**Dataset entries**
-------

Lemma namex_loop parent k0 k j n path name R (Q : Z * list Z -> kernel fsys -> Prop) :
  inop k0 V ∅ ∅ B k -> at_rest k0 -> standing R k0 j n -> no_nul path ->
  let w := walk dev sb parent V n (elements path) in
  (forall k0' k' r name', inop k0' V ∅ ∅ B k' -> moved k0 k0' -> arrives R w k0' r -> last_name parent (elements path) w name' -> Q (r, name') k') ->
  wp (loop (S (length path)) (fun '(ip, path, name) =>
    match skipelem path name with
    | None => if parent then inode_put swtch fuel rw ip >>> ret (inr (0, name)) else ret (inr (ip, name))
    | Some (path, name) =>
        ilock swtch fuel rw ip >>>
        x <- geti ip ;;
        if negb (i_type x =? T_DIR) then iunlockput swtch fuel rw ip >>> ret (inr (0, name))
        else if parent && (hd 0 path =? 0) then iunlock ip >>> ret (inr (ip, name))
        else
          r <- dirlookup swtch fuel rw ip name ;;
          match r with
          | None => iunlockput swtch fuel rw ip >>> ret (inr (0, name))
          | Some (next, _) => iunlockput swtch fuel rw ip >>> ret (inl (next, path, name))
          end
    end) (iptr j, path, name)) k Q.
Proof.
  intros H Har Hst Hnn w HQ.
  apply (wp_loop (fun '(ip, p, _) k => exists k1 j n, ip = iptr j /\ inop k1 V ∅ ∅ B k /\ moved k0 k1 /\ at_rest k1 /\ standing R k1 j n /\ no_nul p /\
      walk dev sb parent V n (elements p) = w /\ (parent = true -> w <> None -> last (elements p) = last (elements path)))
    (fun '(_, p, _) => length p)); [|by exists k0, j, n; split_and!; [| |apply moved_refl|..]|lia].
  clearbody w. clear k j n H Har Hst Hnn. intros [[ip p] nm] k (k2 & j & n & -> & H & M & Har & Hst & Hnn & Hw & Hlast). destruct (skipelem p nm) as [[rest nm']|] eqn:Es.
  - destruct (skipelem_some _ _ _ _ Hnn Es) as (e & Ee & Enm & Hnr & Hend & Hlt). rewrite Ee in Hw, Hlast.
    eapply namex_step; [exact H|done|exact Hst|exact Enm|exact Hend| |]; rewrite Hw.
    + intros k1 k' r H1 M1 Ha Hes. apply (HQ _ _ _ _ H1 ltac:(by eapply moved_trans) Ha). intros Hp Hw'. exists e. split; [|done]. rewrite <- (Hlast Hp Hw'), (Hes Hp Hw'). done.
    + intros m k1 k' q H1 M1 A1 Hs1 Hw1 Hpe. split; [|done]. exists k1, q, m. split_and!; try done; [by eapply moved_trans|]. intros Hp Hw'. rewrite <- (Hlast Hp Hw').
      specialize (Hpe Hp). by destruct (elements rest).
  - apply (skipelem_none _ nm Hnn) in Es. rewrite Es in Hw. cbn [walk] in Hw. destruct parent.
    + destruct Hst as (x & Hj & Hh & HR & Hsp). apply wp_bind. eapply put_spec; [exact H|done|exact Hj|apply Hh|]. intros k1 k' H1 M1 A1 E1.
      apply wp_ret, (HQ _ _ _ _ H1); rewrite <- ?Hw; [by eapply moved_trans| |by intros _ []]. split; [done|]. split; [done|].
      eapply reference_back; [apply Har|exact Hj|done|done|done].
    + apply wp_ret, (HQ _ _ _ _ H); rewrite <- ?Hw; [done| |by intros [=]]. split; [done|]. by exists j.
Qed.

(** A path from the root. *)
Lemma namex_root parent k0 k path name (Q : Z * list Z -> kernel fsys -> Prop) :
  dev = ROOTDEV -> inop k0 V ∅ ∅ B k -> at_rest k0 -> live ROOTINO -> 2 <= spare (table k0) -> no_nul path -> hd 0 path = SLASH ->
  let w := walk dev sb parent V ROOTINO (elements path) in
  (forall k0' k' r name', inop k0' V ∅ ∅ B k' -> moved k0 k0' -> arrives (inode_refs (table k0)) w k0' r -> last_name parent (elements path) w name' -> Q (r, name') k') ->
  wp (namex swtch fuel rw path parent name) k Q.
Proof.
  intros Edev H [Hb Ht Hf] Hroot Hsp Hnn Hs w HQ. unfold namex. rewrite Hs, Z.eqb_refl. apply wp_bind. rewrite <- Edev.
  destruct (iget_table dev sb V live (table k0) ROOTINO Ht Hroot ltac:(lia)) as (j & y & Ej & Hy & Ht' & HR & Hsp' & _).
  eapply iget_spec; [exact H|apply Ht|exact Ej|]. intros k1 H1. eapply namex_loop; [exact H1|by split| |done|exact HQ].
  exists y. rewrite table_puti. split; [apply list_lookup_insert_eq; by apply iget_of_holds in Ej as [_ ?]|]. split; [done|]. split; [exact HR|].
  destruct (i_ref y =? 1); lia.
Qed.

(** A path from the current directory. *)
Lemma namex_cwd parent k0 k path name j n x (Q : Z * list Z -> kernel fsys -> Prop) :
  inop k0 V ∅ ∅ B k -> at_rest k0 -> table k0 !! j = Some x -> holds n x -> (forall p, k_procs k !! i = Some p -> p_cwd p = iptr j) ->
  2 <= spare (table k0) -> no_nul path -> hd 0 path <> SLASH ->
  let w := walk dev sb parent V n (elements path) in
  (forall k0' k' r name', inop k0' V ∅ ∅ B k' -> moved k0 k0' -> arrives (inode_refs (table k0)) w k0' r -> last_name parent (elements path) w name' -> Q (r, name') k') ->
  wp (namex swtch fuel rw path parent name) k Q.
Proof.
  intros H Har Hj Hh Hcwd Hsp Hnn Hs w HQ. unfold namex. rewrite (proj2 (Z.eqb_neq _ _)) by done. pose proof (inop_host _ _ _ _ _ _ _ _ _ H) as Hho.
  destruct (ho_self _ _ _ Hho) as (p & Hp & _). apply wp_bind, wp_bind, (wp_myproc i); [apply Hho|]. apply wp_bind. eapply wp_getp; [exact Hp|].
  rewrite (Hcwd p Hp). eapply inode_dup_spec; [exact H|exact Hj|]. intros k1 H1. destruct Har as [Hb Ht Hf].
  pose proof (entry_at _ _ _ _ _ _ _ Ht Hj) as [_ He]. destruct Hh as (Hr & Ed & En). destruct (He Hr) as (_ & Hl & Hv).
  eapply namex_loop; [exact H1| | |done|exact HQ].
  - split; [done| |done]. rewrite table_puti. apply (table_ok_insert _ _ _ _ _ _ x); [done|done| |by intros _].
    split; [cbn; lia|]. intros _. split_and!; [done|done|]. intros Hv'.
    change (set_i_ref (i_ref x + 1) (disk_inode sb V (i_inum x) x) = set_i_ref (i_ref x + 1) x). by rewrite Hv.
  - exists (set_i_ref (i_ref x + 1) x). rewrite table_puti. split; [apply list_lookup_insert_eq; by eapply lookup_lt_Some|].
    split; [split_and!; [cbn; lia|done|done]|]. unfold inode_refs, spare. setoid_rewrite (total_insert _ _ _ _ _ Hj). split.
    + intros m. unfold share. cbn. rewrite En, (Z.eqb_sym m). case_if; lia.
    + unfold spare, idle in *. cbn. rewrite (proj2 (Z.eqb_neq (i_ref x) 0)), (proj2 (Z.eqb_neq (i_ref x + 1) 0)) by lia. case_if; lia.
Qed.

(** Where the resolution of a path starts. *)
Definition starts_at k0 k (path : list Z) (n : Z) : Prop :=
  if hd 0 path =? SLASH then n = ROOTINO /\ dev = ROOTDEV /\ live ROOTINO
  else exists j x, table k0 !! j = Some x /\ holds n x /\ forall p, k_procs k !! i = Some p -> p_cwd p = iptr j.

Lemma namex_spec parent k0 k path name n (Q : Z * list Z -> kernel fsys -> Prop) :
  inop k0 V ∅ ∅ B k -> at_rest k0 -> 2 <= spare (table k0) -> no_nul path -> starts_at k0 k path n ->
  let w := walk dev sb parent V n (elements path) in
  (forall k0' k' r name', inop k0' V ∅ ∅ B k' -> moved k0 k0' -> arrives (inode_refs (table k0)) w k0' r -> last_name parent (elements path) w name' -> Q (r, name') k') ->
  wp (namex swtch fuel rw path parent name) k Q.
Proof.
  intros H Har Hsp Hnn Hst w HQ. unfold starts_at in Hst. destruct (Z.eqb_spec (hd 0 path) SLASH) as [Es|Es].
  - destruct Hst as (-> & Hdv & Hroot). by eapply namex_root.
  - destruct Hst as (j & x & Hj & Hx & Hcwd). by eapply namex_cwd.
Qed.
End code.
(* ===== verification/FsDemo.v ===== *)
(** A small file system for the witnesses of the inode layer: a root directory
    with one file of two bytes. *)

From S2P Require Import Prelude.
From S2P Require Import Spinlock.
From S2P Require Import Riscv.
From S2P Require Import Kalloc.
From S2P Require Import Proc.
From S2P Require Import ProcInv.
From S2P Require Import FsState.
From S2P Require Import Bio.
From S2P Require Import BioSpec.
From S2P Require Import Log.
From S2P Require Import LogSpec.
From S2P Require Import LogTheorems.
From S2P Require Import Fs.
From S2P Require Import FsOp.
From S2P Require Import FsBitmap.
From S2P Require Import FsAlloc.
From S2P Require Import FsInode.
From S2P Require Import FsGrow.
From S2P Require Import FsWritei.
From S2P Require Import FsWrite.
From S2P Require Import FsTable.
From S2P Require Import FsDir.
From S2P Require Import FsTree.
From S2P Require Import FsNamex.
From S2P Require Import FsTrunc.
From S2P Require Import FsTheorems.
From S2P Require Import FsBoot.

Definition demo_sb : superblock := Superblock FSMAGIC 100 62 16 30 2 33 35.

Definition root_inode : inode := Inode 1 1 1 1 T_DIR 0 0 1 48 (36 :: replicate 12 0).
Definition file_inode : inode := Inode 1 2 1 1 T_FILE 0 0 1 2 (37 :: replicate 12 0).
Definition no_inode : inode := Inode 0 0 0 0 0 0 0 0 0 (replicate 13 0).
Definition demo_table : list inode := root_inode :: file_inode :: replicate 48 no_inode.

Definition DOT : Z := 46.
Definition demo_dir : list Z := new_dirent [DOT] 1 ++ new_dirent [DOT; DOT] 1 ++ new_dirent [97] 2.

Definition demo_disk (b : Z) : block :=
  if b =? 33 then put_dinode file_inode 128 (put_dinode root_inode 64 zeros)
  else if b =? 35 then replicate 4 255 ++ 63 :: replicate 1019 0
  else if b =? 36 then demo_dir ++ replicate 976 0
  else if b =? 37 then [104; 105] ++ replicate 1022 0
  else zeros.

(** The blocks that the operations write. *)
Definition demo_writes : gset Z := {[33; 35; 36; 37; 38; 39]}.

Lemma demo_layout : layout demo_sb 2.
Proof. split; cbn; unfold IPB, BSIZE; cbn; try lia; by vm_compute. Qed.

Lemma zlt_forall (P : Z -> Prop) n : Forall P (seqZ 0 n) -> forall b, 0 <= b < n -> P b.
Proof. intros H b Hb. rewrite Forall_forall in H. apply H, elem_of_seqZ. lia. Qed.

Lemma demo_ok : disk_ok demo_sb demo_disk.
Proof.
  split.
  - intros b. unfold demo_disk. repeat case_if; by vm_compute.
  - apply zlt_forall, (bool_decide_unpack _). by vm_compute.
Qed.

Lemma demo_use b : 0 <= b < 38 -> in_use demo_sb demo_disk b = true.
Proof. revert b. apply zlt_forall, (bool_decide_unpack _). by vm_compute. Qed.

(** A file with one block. *)
Lemma one_block V x a s : i_addrs x = a :: replicate 12 0 -> slot V x s <> 0 -> s = 0%nat /\ slot V x s = a.
Proof.
  intros Ea. unfold slot, addr_of. assert (Ei : indirect x = 0) by (unfold indirect; by rewrite Ea). rewrite Ei, Ea. cbn [Z.eqb].
  destruct (s =? MAXFILE)%nat eqn:E; [done|]. destruct (Nat.ltb_spec s NDIRECT) as [Hs|]; [|done]. unfold NDIRECT in Hs.
  do 12 (destruct s as [|s]; [done|]). lia.
Qed.

Lemma one_block_ok V x a : (forall b, 0 <= b < 38 -> in_use demo_sb V b = true) ->
  i_dev x = 1 -> 0 < i_inum x < 16 -> i_addrs x = a :: replicate 12 0 -> 0 <= i_size x <= 1024 -> 36 <= a < 38 -> inode_ok 1 demo_sb V x.
Proof.
  intros Huse Hd Hn Ea Hs Ha. split.
  - done.
  - done.
  - by rewrite Ea.
  - rewrite max_bytes. lia.
  - intros bn Hbn. assert (bn = 0%nat) as -> by (unfold BSIZE in Hbn; lia). unfold addr_of. cbn. rewrite Ea. cbn. lia.
  - intros s Hs' Hz. destruct (one_block _ _ _ _ Ea Hz) as [_ ->]. split; [|apply Huse; lia]. change (nmeta demo_sb) with 36. cbn. lia.
  - intros s s' _ _ Hz E. destruct (one_block _ _ _ _ Ea Hz) as [-> _]. rewrite E in Hz. by destruct (one_block _ _ _ _ Ea Hz) as [-> _].
Qed.

Lemma root_ok : inode_ok 1 demo_sb demo_disk root_inode.
Proof. apply (one_block_ok _ _ 36 demo_use); cbn; done || lia. Qed.
Lemma file_ok : inode_ok 1 demo_sb demo_disk file_inode.
Proof. apply (one_block_ok _ _ 37 demo_use); cbn; done || lia. Qed.

Lemma root_content : content demo_disk root_inode = demo_dir.
Proof. by vm_compute. Qed.

Lemma root_is_dir : is_dir demo_disk root_inode.
Proof. split; [done|]. by rewrite root_content. Qed.

(** The kernel in an operation on this disk. *)
Lemma demo_ready : exists k, inop 0 1 1 k demo_disk ∅ ∅ demo_writes k /\ based demo_sb 2 k /\ table k = demo_table /\
  forall id, Z.of_nat NBUF <= id -> fs_sl (k_files k) id = Sleeplock 0 0.
Proof.
  set (k0 := set_k_files (set_fs_inode demo_table (set_fs_sb demo_sb (blank demo_disk blank_log))) (blank_kernel demo_disk blank_log)).
  assert (Hh : host 0 1 k0) by (split; try done; by exists running_proc).
  pose proof (binit_spec 1 1 k0 zeros ltac:(lia) eq_refl) as Hw.
  apply wp_exists in Hw as (u & k & W & R & C). exists k. split_and!.
  - pose proof (sr_log _ _ R) as El. change (fs_log (k_files k0)) with blank_log in El.
    exists (Cache demo_disk demo_disk ∅ []), []. split; rewrite ?El; try done.
    + assert (relog blank_log k = k) as -> by (rewrite <- El; by destruct k as [? ? ? ? ? ? []]).
      split; [by eapply woke_host|apply woke_refl|apply same_rest_refl|exact C].
    + split; try done; [cbn; lia|constructor|intros b Hb; by apply not_elem_of_nil in Hb..].
    + intros b Hb. by apply not_elem_of_nil in Hb.
    + apply (bool_decide_unpack _). by vm_compute.
  - split; [apply R|by rewrite (sr_log _ _ R)].
  - apply R.
  - intros id Hid. by rewrite (sr_sl _ _ R).
Qed.

(** ** The tree *)

Definition demo_live (n : Z) : Prop := n = 1 \/ n = 2.

Lemma disk_root : on_disk 1 demo_sb demo_disk 1 = set_i_valid 0 (set_i_ref 0 root_inode).
Proof. by vm_compute. Qed.
Lemma disk_file : on_disk 1 demo_sb demo_disk 2 = set_i_valid 0 (set_i_ref 0 file_inode).
Proof. by vm_compute. Qed.

Lemma root_names name e m : dir_find name demo_dir = Some (e, m) -> demo_live m.
Proof.
  unfold dir_find. destruct (list_find (named name) (dirents demo_dir)) as [[q de]|] eqn:E; [|done]. intros [= <- <-].
  apply list_find_Some in E as (Hq & _). assert (Hl : Forall (fun de => demo_live (de_inum de)) (dirents demo_dir)).
  { apply (Forall_cons_2 _ (new_dirent [DOT] 1)); [by left|]. apply (Forall_cons_2 _ (new_dirent [DOT; DOT] 1)); [by left|].
    apply (Forall_cons_2 _ (new_dirent [97] 2)); [by right|constructor]. }
  by apply (Forall_lookup_1 _ _ _ _ Hl Hq).
Qed.

(** A disk with the same directory, and the file [f] for the one of two bytes. *)
Lemma one_file_tree V f :
  (forall b, 0 <= b < 38 -> in_use demo_sb V b = true) -> on_disk 1 demo_sb V 1 = set_i_valid 0 (set_i_ref 0 root_inode) -> content V root_inode = demo_dir ->
  on_disk 1 demo_sb V 2 = set_i_valid 0 (set_i_ref 0 f) -> i_dev f = 1 -> i_inum f = 2 -> i_type f = T_FILE -> i_nlink f = 1 ->
  i_addrs f = 37 :: replicate 12 0 -> 0 <= i_size f <= 1024 -> tree 1 demo_sb V demo_live.
Proof.
  intros Huse E1 Ec E2 Hd Hn Ht Hl Ea Hs. split.
  - intros n [-> | ->]; cbn; lia.
  - intros n [-> | ->]; rewrite ?E1, ?E2; cbn; by rewrite ?Ht.
  - intros n [-> | ->]; rewrite ?E1, ?E2; cbn; by rewrite ?Hl.
  - intros n [-> | ->]; rewrite ?E1, ?E2; [apply (one_block_ok _ _ 36 Huse)|apply (one_block_ok _ _ 37 Huse)]; cbn; done || lia.
  - intros n [-> | ->]; unfold dir_of; rewrite ?E1, ?E2; cbn [i_type set_i_valid set_i_ref]; [|by rewrite Ht]. intros _.
    change (whole (content V root_inode)). by rewrite Ec.
  - intros n name e m [-> | ->]; unfold dir_of; rewrite ?E1, ?E2; cbn [i_type set_i_valid set_i_ref]; [|by rewrite Ht]. intros _.
    change (content V (set_i_valid 0 (set_i_ref 0 root_inode))) with (content V root_inode). rewrite Ec. apply root_names.
Qed.

Lemma demo_tree : tree 1 demo_sb demo_disk demo_live.
Proof. by apply (one_file_tree _ file_inode demo_use disk_root root_content disk_file). Qed.

Lemma demo_table_ok : table_ok 1 demo_sb demo_disk demo_live demo_table.
Proof.
  split.
  - done.
  - assert (Hu : forall j x, demo_table !! j = Some x -> 0 < i_ref x -> i_inum x = Z.of_nat j + 1).
    { intros [|[|j]] x Hj Hr; [by injection Hj as <-..|]. apply lookup_replicate in Hj as [-> _]. done. }
    intros j j' x x' Hj Hj' Hr Hr' _ En. rewrite (Hu j x), (Hu j' x') in En by done. lia.
  - unfold demo_table. apply Forall_cons. split.
    { split; [cbn; lia|]. intros _. split_and!; [done|by left|]. intros _. by vm_compute. }
    apply Forall_cons. split.
    { split; [cbn; lia|]. intros _. split_and!; [done|by right|]. intros _. by vm_compute. }
    apply Forall_replicate. split; [cbn; lia|]. intros Hr. cbn in Hr. lia.
Qed.

(** ** Witnesses *)

Lemma demo_allows x : indirect x = 0 -> allows demo_sb demo_writes demo_disk x 2.
Proof.
  intros Hi. split_and!; [by apply (bool_decide_unpack _); vm_compute| |by intros []].
  assert (Hf : Forall (fun b => b ∈ demo_writes /\ BBLOCK b demo_sb ∈ demo_writes) (take 2 (free_list demo_sb demo_disk))).
  { apply (bool_decide_unpack _). by vm_compute. }
  by rewrite Forall_forall in Hf.
Qed.

Lemma demo_covers x a off n : i_addrs x = a :: replicate 12 0 -> a ∈ demo_writes -> covers demo_writes demo_disk x off n.
Proof.
  intros Ea Ha bn _ _ Hz. destruct (decide (bn < MAXFILE)%nat) as [Hb|Hb].
  - rewrite <- slot_addr in Hz |- * by done. by destruct (one_block _ _ _ _ Ea Hz) as [_ ->].
  - exfalso. apply Hz. unfold addr_of. rewrite (proj2 (Nat.ltb_ge _ _)) by (unfold MAXFILE in Hb; lia). unfold indirect. by rewrite Ea.
Qed.

Lemma demo_written b : bool_decide (b ∈ demo_writes) = true -> b ∈ demo_writes.
Proof. apply bool_decide_eq_true. Qed.

Lemma file_in_range x a : i_addrs x = a :: replicate 12 0 -> 0 <= a < 100 -> 0 <= i_size x <= 1024 ->
  i_type x = T_DIR \/ i_type x = T_FILE -> i_major x = 0 -> i_minor x = 0 -> i_nlink x = 1 -> in_range x.
Proof.
  intros Ea Ha Hs Ht E0 E1 E2. split; [|rewrite Ea; split; [done|]].
  - rewrite E0, E1, E2. unfold T_DIR, T_FILE in Ht. lia.
  - apply Forall_cons. split; [lia|]. apply Forall_replicate. lia.
Qed.

Lemma writei_readi_roundtrip_witness : exists k,
  wp (w <- writei no_switch 1 ideal_rw 2 (LocalSrc [33; 10]) 2 2 ;;
      r <- readi no_switch 1 ideal_rw 2 (LocalDst []) 2 2 ;;
      ret (w, r)) k (fun r _ => r = (2, (2, LocalDst [33; 10]))).
Proof.
  destruct demo_ready as (k & H & Hb & Ht & _). exists k.
  eapply wp_mono; [apply (writei_readi_roundtrip no_switch 1 (Nat.lt_0_succ 0) ideal_rw ideal_ok 0 1 1 demo_sb 2 demo_layout
    k demo_disk demo_writes k 2 file_inode 2 [33; 10] H Hb)|].
  - split; [lia|]. fold (table k). by rewrite Ht.
  - apply demo_ok.
  - apply file_ok.
  - apply (file_in_range _ 37); cbn; auto; lia.
  - cbn. lia.
  - pose proof max_bytes. cbn [length]. lia.
  - by apply demo_allows.
  - by apply (demo_covers _ 37); [|apply demo_written].
  - by apply demo_written.
  - cbn beta. by intros r k' [-> _].
Defined.

Lemma file_bounds_witness :
  let k := set_k_files (set_fs_inode demo_table (blank demo_disk blank_log)) (blank_kernel demo_disk blank_log) in
  writei no_switch 1 ideal_rw 2 (LocalSrc [33]) 3 1 k = Ok (-1, k) /\
  writei no_switch 1 ideal_rw 2 (LocalSrc []) 2 (2 ^ 32 - 1) k = Ok (-1, k) /\
  writei no_switch 1 ideal_rw 2 (LocalSrc []) 2 274431 k = Ok (-1, k).
Proof.
  intros k. assert (Hx : entry k 2 file_inode) by (split; [lia|done]). pose proof max_bytes as Hm.
  split_and!; eapply (file_bounds no_switch 1 ideal_rw k 2 file_inode _ _ _ Hx); change (i_size file_inode) with 2; rewrite ?Hm; lia.
Defined.

Lemma dirlink_dirlookup_roundtrip_witness : exists k,
  wp (w <- dirlink no_switch 1 ideal_rw 1 [98] 3 ;;
      r <- dirlookup no_switch 1 ideal_rw 1 [98] ;;
      ret (w, r)) k (fun r _ => exists j, r = (0, Some (iptr j, 48))).
Proof.
  destruct demo_ready as (k & H & Hb & Ht & _). exists k.
  assert (Ef : dir_free (content demo_disk root_inode) = 3%nat) by (by vm_compute).
  eapply wp_mono; [apply (dirlink_dirlookup_roundtrip no_switch 1 (Nat.lt_0_succ 0) ideal_rw ideal_ok 0 1 1 demo_sb 2 demo_layout
    k demo_disk demo_writes k 1 root_inode [98] 3 2 no_inode H Hb)|].
  - split; [lia|]. fold (table k). by rewrite Ht.
  - apply demo_ok.
  - apply root_ok.
  - apply root_is_dir.
  - by rewrite Ht.
  - by rewrite Ht.
  - done.
  - lia.
  - by vm_compute.
  - rewrite Ef. pose proof max_bytes. unfold DIRENT. lia.
  - by apply demo_allows.
  - by apply (demo_covers _ 36); [|apply demo_written].
  - by apply demo_written.
  - cbn beta. rewrite Ef. intros r k' (j & z & _ & _ & _ & -> & _). by exists j.
Defined.

Lemma namex_resolves_witness : exists k,
  wp (namex no_switch 1 ideal_rw [SLASH; DOT; SLASH; SLASH; 97] false (replicate DIRSIZ 0)) k
    (fun '(r, _) k' => exists j x, r = iptr j /\ table k' !! j = Some x /\ holds 1 2 x).
Proof.
  destruct demo_ready as (k & H & Hb & Ht & Hl). exists k.
  assert (Hf : forall j, unlocked_at k j).
  { intros j. unfold unlocked_at. by rewrite Hl by apply inode_lock_big. }
  eapply wp_mono; [apply (namex_resolves no_switch 1 (Nat.lt_0_succ 0) ideal_rw ideal_ok 0 1 1 demo_sb 2 demo_layout
    demo_live k demo_disk demo_writes k [SLASH; DOT; SLASH; SLASH; 97] false (replicate DIRSIZ 0) ROOTINO demo_ok demo_tree H)|].
  - split; [done|rewrite Ht; apply demo_table_ok|done].
  - rewrite Ht. by vm_compute.
  - by repeat constructor.
  - split_and!; [done|done|by left].
  - assert (walk 1 demo_sb false demo_disk ROOTINO (elements [SLASH; DOT; SLASH; SLASH; 97]) = Some 2) as -> by (by vm_compute).
    intros [r name] k' (_ & _ & _ & Hr & _). exact Hr.
Defined.

Lemma itrunc_frees_witness : exists k,
  wp (itrunc no_switch 1 ideal_rw 2) k (fun _ k' => exists k0 V', inop 0 1 1 k0 V' ∅ ∅ demo_writes k' /\
    in_use demo_sb V' 37 = false /\ in_use demo_sb V' 36 = true /\ entry k' 2 (emptied file_inode)).
Proof.
  destruct demo_ready as (k & H & Hb & Ht & _). exists k.
  eapply wp_mono; [apply (itrunc_frees no_switch 1 (Nat.lt_0_succ 0) ideal_rw ideal_ok 0 1 1 demo_sb 2 demo_layout
    k demo_disk demo_writes k 2 file_inode H Hb)|].
  - split; [lia|]. fold (table k). by rewrite Ht.
  - apply demo_ok.
  - apply file_ok.
  - apply (file_in_range _ 37); cbn; auto; lia.
  - intros s _ Hz. destruct (one_block demo_disk file_inode 37 s eq_refl Hz) as [_ ->]. by apply demo_written.
  - by apply demo_written.
  - cbn beta. intros _ k' (k0 & V' & H' & He & _ & _ & _ & Hu & _). exists k0, V'.
    split_and!; [done|rewrite Hu by (cbn; lia); by vm_compute..|done].
Defined.

Lemma balloc_first_free_witness : exists k,
  wp (balloc no_switch 1 ideal_rw 1) k (fun r k' => r = 38).
Proof.
  destruct demo_ready as (k & H & Hb & Ht & _). exists k.
  eapply wp_mono; [apply (balloc_first_free no_switch 1 (Nat.lt_0_succ 0) ideal_rw ideal_ok 0 1 1 demo_sb 2 demo_layout
    k demo_disk demo_writes k H Hb demo_ok)|].
  - intros b E. assert (head (free_list demo_sb demo_disk) = Some 38) as Eh by (by vm_compute). rewrite Eh in E. injection E as <-.
    split_and!; [by apply demo_written..|apply lookup_empty].
  - cbn beta. intros r k' (k0 & V' & _ & _ & Hr). assert (Eh : head (free_list demo_sb demo_disk) = Some 38) by (by vm_compute).
    destruct (free_list demo_sb demo_disk) as [|b fl]; [done|]. injection Eh as ->. apply Hr.
Defined.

-------

**Instructions to follow**
Repeat the entries above verbatim, but only from the line that has "change (set_i_ref (i_ref" down to the line that has "(** Where the resolution of a path starts. *)", inclusive.

**Exercise output**
    change (set_i_ref (i_ref x + 1) (disk_inode sb V (i_inum x) x) = set_i_ref (i_ref x + 1) x). by rewrite Hv.
  - exists (set_i_ref (i_ref x + 1) x). rewrite table_puti. split; [apply list_lookup_insert_eq; by eapply lookup_lt_Some|].
    split; [split_and!; [cbn; lia|done|done]|]. unfold inode_refs, spare. setoid_rewrite (total_insert _ _ _ _ _ Hj). split.
    + intros m. unfold share. cbn. rewrite En, (Z.eqb_sym m). case_if; lia.
    + unfold spare, idle in *. cbn. rewrite (proj2 (Z.eqb_neq (i_ref x) 0)), (proj2 (Z.eqb_neq (i_ref x + 1) 0)) by lia. case_if; lia.
Qed.

(** Where the resolution of a path starts. *)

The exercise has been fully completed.